ASSIGNMENT: A single stretch of the material below is to be transcribed exactly, starting at the line with "files_file request = Some file →" and ending after the line with "that carries a".

WORKING DATA:

________________________________________

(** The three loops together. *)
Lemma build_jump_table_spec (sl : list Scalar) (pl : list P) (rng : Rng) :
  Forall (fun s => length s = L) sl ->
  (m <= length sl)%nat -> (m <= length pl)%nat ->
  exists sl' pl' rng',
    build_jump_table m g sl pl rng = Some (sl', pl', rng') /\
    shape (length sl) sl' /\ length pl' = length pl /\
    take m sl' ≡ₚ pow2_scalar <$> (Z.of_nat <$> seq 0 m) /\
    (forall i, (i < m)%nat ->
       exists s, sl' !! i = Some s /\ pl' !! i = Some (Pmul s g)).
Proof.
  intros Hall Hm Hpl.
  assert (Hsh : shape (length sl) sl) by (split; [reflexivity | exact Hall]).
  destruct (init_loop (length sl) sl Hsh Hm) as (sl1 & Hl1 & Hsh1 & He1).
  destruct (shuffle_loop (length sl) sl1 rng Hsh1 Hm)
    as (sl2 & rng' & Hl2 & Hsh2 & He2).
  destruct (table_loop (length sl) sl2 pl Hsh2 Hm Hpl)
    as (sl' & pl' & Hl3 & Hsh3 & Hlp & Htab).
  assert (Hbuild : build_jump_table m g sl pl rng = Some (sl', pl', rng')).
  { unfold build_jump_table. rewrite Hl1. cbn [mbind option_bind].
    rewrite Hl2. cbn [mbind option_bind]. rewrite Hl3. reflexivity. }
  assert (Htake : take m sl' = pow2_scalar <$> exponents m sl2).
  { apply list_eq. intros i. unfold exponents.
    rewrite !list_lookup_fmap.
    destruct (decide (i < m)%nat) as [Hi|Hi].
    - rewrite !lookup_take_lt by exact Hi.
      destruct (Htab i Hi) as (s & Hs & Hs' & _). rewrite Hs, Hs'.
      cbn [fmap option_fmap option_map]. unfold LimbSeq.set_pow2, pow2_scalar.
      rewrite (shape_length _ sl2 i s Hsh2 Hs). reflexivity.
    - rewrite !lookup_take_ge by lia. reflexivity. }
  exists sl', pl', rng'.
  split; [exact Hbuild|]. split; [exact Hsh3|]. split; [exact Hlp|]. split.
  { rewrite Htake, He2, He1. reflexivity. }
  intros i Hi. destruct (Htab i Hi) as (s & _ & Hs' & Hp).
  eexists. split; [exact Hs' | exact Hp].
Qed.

________________________________________

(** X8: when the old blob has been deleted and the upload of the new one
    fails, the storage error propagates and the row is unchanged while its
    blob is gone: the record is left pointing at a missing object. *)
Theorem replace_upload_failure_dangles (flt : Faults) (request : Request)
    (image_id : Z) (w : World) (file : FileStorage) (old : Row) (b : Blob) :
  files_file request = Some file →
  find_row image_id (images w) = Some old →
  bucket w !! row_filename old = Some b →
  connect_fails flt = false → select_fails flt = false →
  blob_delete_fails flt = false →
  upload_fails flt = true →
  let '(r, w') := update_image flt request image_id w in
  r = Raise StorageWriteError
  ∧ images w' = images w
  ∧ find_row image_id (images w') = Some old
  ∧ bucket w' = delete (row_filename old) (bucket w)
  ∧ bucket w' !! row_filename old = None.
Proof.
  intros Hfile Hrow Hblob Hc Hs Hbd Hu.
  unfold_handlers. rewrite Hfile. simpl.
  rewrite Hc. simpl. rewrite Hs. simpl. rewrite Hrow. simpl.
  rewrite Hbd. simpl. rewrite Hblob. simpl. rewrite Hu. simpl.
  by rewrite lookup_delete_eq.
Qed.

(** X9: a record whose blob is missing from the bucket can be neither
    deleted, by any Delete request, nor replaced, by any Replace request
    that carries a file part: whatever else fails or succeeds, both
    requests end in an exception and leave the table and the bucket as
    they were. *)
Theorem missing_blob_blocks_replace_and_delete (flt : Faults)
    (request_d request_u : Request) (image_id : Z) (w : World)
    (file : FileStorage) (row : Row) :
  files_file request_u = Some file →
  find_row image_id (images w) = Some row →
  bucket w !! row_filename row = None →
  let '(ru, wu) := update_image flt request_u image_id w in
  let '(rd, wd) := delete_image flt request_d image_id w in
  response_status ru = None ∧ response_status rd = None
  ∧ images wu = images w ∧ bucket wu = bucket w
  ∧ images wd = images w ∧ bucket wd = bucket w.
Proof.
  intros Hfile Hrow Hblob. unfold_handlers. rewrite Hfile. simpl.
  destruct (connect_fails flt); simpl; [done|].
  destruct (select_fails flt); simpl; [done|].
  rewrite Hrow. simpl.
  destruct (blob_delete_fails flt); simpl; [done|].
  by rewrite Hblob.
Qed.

________________________________________

EXERCISE SOLUTION:
  files_file request = Some file →
  find_row image_id (images w) = Some old →
  bucket w !! row_filename old = Some b →
  connect_fails flt = false → select_fails flt = false →
  blob_delete_fails flt = false →
  upload_fails flt = true →
  let '(r, w') := update_image flt request image_id w in
  r = Raise StorageWriteError
  ∧ images w' = images w
  ∧ find_row image_id (images w') = Some old
  ∧ bucket w' = delete (row_filename old) (bucket w)
  ∧ bucket w' !! row_filename old = None.
Proof.
  intros Hfile Hrow Hblob Hc Hs Hbd Hu.
  unfold_handlers. rewrite Hfile. simpl.
  rewrite Hc. simpl. rewrite Hs. simpl. rewrite Hrow. simpl.
  rewrite Hbd. simpl. rewrite Hblob. simpl. rewrite Hu. simpl.
  by rewrite lookup_delete_eq.
Qed.

(** X9: a record whose blob is missing from the bucket can be neither
    deleted, by any Delete request, nor replaced, by any Replace request
    that carries a file part: whatever else fails or succeeds, both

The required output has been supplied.